_WHAT YOU HAVE TO DO_
Below are some records; quote exactly the lines from the one that contains "match parent n with" through the one that contains "else if is_for_leaf task then", inclusive, and no others.

*** Opening of INFORMATION GIVEN ***

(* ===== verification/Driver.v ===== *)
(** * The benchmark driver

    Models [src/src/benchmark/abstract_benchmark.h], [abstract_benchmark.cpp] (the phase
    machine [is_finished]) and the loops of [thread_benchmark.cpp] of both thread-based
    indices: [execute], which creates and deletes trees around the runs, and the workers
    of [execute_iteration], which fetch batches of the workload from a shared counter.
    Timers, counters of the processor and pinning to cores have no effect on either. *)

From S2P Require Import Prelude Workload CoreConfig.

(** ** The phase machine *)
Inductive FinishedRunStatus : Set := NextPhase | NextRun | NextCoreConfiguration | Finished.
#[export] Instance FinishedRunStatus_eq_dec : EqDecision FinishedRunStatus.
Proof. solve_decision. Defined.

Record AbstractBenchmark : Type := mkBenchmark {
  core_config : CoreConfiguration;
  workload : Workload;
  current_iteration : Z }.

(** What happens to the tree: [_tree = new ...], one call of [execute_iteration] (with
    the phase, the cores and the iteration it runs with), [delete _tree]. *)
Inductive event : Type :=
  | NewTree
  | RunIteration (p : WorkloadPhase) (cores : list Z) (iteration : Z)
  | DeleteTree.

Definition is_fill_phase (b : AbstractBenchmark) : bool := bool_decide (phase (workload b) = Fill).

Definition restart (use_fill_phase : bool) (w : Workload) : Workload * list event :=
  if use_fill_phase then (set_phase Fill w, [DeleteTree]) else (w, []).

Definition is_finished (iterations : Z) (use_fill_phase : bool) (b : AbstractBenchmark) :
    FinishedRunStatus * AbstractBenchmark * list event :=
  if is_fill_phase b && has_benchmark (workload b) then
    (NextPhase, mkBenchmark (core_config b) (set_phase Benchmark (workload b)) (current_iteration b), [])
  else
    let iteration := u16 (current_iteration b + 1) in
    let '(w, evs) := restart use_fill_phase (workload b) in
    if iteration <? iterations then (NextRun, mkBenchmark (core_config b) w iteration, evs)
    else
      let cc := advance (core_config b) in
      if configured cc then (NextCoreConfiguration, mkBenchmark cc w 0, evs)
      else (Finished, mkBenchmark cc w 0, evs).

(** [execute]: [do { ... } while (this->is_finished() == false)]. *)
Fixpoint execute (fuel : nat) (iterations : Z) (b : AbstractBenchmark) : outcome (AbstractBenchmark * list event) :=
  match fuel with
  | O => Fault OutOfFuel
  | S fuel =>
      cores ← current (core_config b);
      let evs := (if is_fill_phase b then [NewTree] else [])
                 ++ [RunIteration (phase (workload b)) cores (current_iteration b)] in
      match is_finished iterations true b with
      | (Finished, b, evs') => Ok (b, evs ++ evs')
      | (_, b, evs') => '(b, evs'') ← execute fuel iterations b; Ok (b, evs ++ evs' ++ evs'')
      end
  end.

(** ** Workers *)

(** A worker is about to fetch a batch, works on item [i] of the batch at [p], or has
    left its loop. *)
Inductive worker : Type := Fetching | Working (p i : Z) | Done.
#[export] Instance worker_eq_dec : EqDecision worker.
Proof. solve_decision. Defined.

*** Close of INFORMATION GIVEN ***
*** Opening of INFORMATION GIVEN ***

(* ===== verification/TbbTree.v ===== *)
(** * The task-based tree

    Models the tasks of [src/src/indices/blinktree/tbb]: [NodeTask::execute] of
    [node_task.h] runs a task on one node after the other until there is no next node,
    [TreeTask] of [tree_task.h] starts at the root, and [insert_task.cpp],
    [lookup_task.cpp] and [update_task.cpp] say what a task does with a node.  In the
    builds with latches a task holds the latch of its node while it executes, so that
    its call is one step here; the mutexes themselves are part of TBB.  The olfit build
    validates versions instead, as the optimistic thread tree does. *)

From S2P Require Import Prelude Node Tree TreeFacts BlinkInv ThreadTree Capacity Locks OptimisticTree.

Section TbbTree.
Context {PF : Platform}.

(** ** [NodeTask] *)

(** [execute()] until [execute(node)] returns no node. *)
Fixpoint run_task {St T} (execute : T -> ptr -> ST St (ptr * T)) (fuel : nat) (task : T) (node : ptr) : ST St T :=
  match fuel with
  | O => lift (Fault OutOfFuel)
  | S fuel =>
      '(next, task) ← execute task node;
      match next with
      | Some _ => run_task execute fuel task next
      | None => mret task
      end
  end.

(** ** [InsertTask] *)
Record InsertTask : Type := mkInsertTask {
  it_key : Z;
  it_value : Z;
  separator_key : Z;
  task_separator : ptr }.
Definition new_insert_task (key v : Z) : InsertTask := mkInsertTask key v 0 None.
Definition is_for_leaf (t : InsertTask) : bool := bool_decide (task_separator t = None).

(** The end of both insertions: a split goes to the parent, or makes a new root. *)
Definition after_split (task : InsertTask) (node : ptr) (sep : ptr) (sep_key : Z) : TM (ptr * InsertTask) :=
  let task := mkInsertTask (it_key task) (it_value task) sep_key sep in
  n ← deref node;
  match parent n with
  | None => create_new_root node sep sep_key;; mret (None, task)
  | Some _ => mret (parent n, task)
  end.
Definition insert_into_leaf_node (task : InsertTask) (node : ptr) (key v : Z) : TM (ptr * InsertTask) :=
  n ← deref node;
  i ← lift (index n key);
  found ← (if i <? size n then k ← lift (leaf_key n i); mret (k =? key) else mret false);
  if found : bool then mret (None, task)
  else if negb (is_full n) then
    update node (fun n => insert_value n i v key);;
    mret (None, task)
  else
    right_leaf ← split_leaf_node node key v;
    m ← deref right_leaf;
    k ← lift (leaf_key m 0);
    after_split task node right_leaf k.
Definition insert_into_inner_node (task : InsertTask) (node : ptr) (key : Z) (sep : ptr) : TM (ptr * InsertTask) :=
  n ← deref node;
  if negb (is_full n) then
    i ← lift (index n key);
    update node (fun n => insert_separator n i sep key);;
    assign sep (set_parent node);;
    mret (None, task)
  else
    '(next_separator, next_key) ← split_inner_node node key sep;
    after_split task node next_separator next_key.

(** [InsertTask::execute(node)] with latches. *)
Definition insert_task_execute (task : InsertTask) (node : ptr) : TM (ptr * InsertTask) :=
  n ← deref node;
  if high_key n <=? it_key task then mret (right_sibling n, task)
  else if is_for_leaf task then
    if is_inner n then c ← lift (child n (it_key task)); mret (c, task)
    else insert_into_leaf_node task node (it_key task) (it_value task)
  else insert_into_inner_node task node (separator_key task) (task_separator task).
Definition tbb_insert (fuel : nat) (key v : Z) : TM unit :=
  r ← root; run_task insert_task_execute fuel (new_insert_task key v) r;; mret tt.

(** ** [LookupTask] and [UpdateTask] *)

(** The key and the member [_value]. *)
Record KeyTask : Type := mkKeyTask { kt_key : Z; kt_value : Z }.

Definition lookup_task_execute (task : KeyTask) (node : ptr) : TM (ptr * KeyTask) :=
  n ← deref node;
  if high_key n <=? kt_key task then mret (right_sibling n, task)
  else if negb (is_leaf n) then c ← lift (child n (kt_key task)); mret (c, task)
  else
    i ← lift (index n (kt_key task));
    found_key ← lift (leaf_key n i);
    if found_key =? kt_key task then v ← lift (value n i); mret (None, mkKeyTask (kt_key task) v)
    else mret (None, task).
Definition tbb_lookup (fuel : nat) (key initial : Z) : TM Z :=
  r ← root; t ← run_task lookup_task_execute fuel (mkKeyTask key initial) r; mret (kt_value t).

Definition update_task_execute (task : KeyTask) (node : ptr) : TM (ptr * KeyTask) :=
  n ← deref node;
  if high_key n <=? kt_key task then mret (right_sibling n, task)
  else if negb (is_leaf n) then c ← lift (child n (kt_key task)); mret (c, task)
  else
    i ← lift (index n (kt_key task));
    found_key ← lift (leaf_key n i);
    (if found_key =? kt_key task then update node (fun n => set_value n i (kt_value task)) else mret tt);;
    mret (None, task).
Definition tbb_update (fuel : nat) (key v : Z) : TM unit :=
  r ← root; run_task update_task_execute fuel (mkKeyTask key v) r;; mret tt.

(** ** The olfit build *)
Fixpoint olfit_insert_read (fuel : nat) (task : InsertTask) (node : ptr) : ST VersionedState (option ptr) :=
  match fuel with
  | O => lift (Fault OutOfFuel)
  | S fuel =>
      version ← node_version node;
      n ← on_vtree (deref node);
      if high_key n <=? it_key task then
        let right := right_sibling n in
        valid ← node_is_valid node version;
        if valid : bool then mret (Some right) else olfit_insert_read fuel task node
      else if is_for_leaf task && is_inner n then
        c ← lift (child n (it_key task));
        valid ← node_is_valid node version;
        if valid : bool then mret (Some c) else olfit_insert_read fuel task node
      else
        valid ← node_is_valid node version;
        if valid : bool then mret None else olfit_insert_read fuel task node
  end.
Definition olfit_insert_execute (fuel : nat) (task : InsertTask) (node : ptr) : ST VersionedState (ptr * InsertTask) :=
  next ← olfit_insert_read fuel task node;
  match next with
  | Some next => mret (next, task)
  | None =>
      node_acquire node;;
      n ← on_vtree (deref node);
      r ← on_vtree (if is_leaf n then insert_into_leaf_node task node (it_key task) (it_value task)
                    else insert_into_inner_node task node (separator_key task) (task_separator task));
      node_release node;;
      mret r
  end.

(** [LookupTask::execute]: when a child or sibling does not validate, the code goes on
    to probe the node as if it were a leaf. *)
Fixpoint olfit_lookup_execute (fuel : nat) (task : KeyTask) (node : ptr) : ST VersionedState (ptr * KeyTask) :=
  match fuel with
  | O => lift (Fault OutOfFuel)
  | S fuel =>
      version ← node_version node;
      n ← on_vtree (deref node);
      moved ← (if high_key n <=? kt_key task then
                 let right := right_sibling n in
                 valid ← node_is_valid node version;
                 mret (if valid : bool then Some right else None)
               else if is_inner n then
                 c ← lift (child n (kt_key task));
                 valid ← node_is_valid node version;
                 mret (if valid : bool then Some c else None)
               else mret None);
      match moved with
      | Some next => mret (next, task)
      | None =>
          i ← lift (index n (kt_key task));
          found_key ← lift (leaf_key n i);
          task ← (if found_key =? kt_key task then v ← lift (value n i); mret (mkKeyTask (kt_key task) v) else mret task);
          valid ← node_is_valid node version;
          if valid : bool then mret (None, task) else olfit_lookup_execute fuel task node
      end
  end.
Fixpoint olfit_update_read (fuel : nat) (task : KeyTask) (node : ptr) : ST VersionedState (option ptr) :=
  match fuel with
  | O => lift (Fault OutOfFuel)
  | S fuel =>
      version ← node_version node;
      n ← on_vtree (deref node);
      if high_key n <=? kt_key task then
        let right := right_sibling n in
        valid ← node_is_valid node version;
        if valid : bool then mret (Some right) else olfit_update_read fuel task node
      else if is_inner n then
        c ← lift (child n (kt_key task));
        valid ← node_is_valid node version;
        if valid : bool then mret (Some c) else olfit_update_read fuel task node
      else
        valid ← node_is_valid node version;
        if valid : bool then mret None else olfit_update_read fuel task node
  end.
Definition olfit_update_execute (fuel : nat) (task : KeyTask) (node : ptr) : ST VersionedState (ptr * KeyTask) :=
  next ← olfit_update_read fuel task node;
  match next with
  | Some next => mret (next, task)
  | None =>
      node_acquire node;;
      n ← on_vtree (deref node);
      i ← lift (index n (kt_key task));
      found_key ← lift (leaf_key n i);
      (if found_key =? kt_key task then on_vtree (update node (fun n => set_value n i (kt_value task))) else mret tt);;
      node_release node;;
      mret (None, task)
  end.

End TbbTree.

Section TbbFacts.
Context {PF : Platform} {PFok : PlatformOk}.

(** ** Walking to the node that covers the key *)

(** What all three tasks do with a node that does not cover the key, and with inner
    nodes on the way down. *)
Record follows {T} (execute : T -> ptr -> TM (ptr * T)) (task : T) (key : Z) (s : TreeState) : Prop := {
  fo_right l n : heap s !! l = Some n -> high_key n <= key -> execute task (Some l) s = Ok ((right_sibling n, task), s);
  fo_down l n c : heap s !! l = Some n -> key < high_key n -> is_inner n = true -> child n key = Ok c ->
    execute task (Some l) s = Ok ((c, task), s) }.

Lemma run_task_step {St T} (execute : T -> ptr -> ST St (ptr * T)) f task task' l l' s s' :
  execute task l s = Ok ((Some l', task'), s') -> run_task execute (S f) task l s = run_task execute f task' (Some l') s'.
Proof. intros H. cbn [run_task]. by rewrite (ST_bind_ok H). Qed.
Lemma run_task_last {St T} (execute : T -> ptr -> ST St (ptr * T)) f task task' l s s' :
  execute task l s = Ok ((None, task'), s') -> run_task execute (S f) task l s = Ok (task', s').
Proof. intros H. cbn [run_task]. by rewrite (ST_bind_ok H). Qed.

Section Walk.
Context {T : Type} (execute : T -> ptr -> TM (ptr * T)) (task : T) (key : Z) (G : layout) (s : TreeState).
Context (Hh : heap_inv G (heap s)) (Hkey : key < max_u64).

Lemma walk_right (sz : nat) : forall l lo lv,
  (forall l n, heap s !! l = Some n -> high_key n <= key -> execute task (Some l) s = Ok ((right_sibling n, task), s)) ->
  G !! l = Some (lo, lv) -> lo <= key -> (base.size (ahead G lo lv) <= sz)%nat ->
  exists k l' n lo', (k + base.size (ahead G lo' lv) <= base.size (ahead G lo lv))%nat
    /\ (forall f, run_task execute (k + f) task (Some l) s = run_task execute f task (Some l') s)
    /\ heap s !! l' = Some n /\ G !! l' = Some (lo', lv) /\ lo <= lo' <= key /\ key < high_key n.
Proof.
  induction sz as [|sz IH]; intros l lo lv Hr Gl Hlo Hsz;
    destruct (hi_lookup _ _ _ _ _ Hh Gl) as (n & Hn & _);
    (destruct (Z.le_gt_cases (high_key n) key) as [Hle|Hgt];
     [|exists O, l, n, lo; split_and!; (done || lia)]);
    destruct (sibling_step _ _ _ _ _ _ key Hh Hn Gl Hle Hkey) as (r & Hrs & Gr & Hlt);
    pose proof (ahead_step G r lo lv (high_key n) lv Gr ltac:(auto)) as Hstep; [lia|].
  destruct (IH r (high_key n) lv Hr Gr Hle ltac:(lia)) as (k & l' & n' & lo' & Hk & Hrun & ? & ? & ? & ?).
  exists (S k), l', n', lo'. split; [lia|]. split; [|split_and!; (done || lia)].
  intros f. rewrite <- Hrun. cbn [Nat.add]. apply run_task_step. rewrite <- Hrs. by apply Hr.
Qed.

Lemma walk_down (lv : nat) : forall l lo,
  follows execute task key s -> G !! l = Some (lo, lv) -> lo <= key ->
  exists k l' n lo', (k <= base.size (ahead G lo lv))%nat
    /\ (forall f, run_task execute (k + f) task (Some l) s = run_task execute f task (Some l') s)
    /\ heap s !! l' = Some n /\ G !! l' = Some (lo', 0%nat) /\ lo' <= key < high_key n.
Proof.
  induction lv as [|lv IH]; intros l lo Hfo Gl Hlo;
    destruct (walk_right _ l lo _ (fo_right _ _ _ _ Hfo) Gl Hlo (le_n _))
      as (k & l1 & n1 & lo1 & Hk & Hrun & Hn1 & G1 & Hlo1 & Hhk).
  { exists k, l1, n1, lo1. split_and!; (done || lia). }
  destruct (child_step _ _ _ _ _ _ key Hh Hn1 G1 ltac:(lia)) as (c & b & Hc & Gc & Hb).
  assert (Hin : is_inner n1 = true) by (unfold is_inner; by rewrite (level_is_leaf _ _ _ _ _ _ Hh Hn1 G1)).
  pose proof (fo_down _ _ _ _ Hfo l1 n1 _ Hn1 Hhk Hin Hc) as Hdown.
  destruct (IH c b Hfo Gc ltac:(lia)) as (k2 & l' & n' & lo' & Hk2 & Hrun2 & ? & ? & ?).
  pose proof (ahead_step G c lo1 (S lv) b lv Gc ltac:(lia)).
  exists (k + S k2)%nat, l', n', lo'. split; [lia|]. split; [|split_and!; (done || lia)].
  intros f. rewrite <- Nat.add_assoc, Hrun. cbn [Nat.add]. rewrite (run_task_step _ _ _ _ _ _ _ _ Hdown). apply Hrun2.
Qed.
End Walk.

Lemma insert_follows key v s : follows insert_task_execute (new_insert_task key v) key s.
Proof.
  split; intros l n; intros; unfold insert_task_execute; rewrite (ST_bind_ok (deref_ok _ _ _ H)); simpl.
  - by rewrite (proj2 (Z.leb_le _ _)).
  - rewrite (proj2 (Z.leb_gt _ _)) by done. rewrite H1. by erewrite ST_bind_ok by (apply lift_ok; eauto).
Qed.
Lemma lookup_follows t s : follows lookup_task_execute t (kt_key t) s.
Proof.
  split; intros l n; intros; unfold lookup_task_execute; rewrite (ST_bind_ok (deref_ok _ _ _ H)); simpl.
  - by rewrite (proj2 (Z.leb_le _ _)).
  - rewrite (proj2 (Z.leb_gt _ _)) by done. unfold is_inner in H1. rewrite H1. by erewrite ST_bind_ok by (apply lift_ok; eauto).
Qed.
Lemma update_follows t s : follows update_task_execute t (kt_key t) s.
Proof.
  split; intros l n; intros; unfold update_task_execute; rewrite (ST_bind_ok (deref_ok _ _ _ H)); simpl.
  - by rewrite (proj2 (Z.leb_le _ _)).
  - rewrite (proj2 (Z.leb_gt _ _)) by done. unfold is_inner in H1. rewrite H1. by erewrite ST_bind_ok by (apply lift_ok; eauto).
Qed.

*** Close of INFORMATION GIVEN ***

_RESULT BELOW_
  match parent n with
  | None => create_new_root node sep sep_key;; mret (None, task)
  | Some _ => mret (parent n, task)
  end.
Definition insert_into_leaf_node (task : InsertTask) (node : ptr) (key v : Z) : TM (ptr * InsertTask) :=
  n ← deref node;
  i ← lift (index n key);
  found ← (if i <? size n then k ← lift (leaf_key n i); mret (k =? key) else mret false);
  if found : bool then mret (None, task)
  else if negb (is_full n) then
    update node (fun n => insert_value n i v key);;
    mret (None, task)
  else
    right_leaf ← split_leaf_node node key v;
    m ← deref right_leaf;
    k ← lift (leaf_key m 0);
    after_split task node right_leaf k.
Definition insert_into_inner_node (task : InsertTask) (node : ptr) (key : Z) (sep : ptr) : TM (ptr * InsertTask) :=
  n ← deref node;
  if negb (is_full n) then
    i ← lift (index n key);
    update node (fun n => insert_separator n i sep key);;
    assign sep (set_parent node);;
    mret (None, task)
  else
    '(next_separator, next_key) ← split_inner_node node key sep;
    after_split task node next_separator next_key.

(** [InsertTask::execute(node)] with latches. *)
Definition insert_task_execute (task : InsertTask) (node : ptr) : TM (ptr * InsertTask) :=
  n ← deref node;
  if high_key n <=? it_key task then mret (right_sibling n, task)
  else if is_for_leaf task then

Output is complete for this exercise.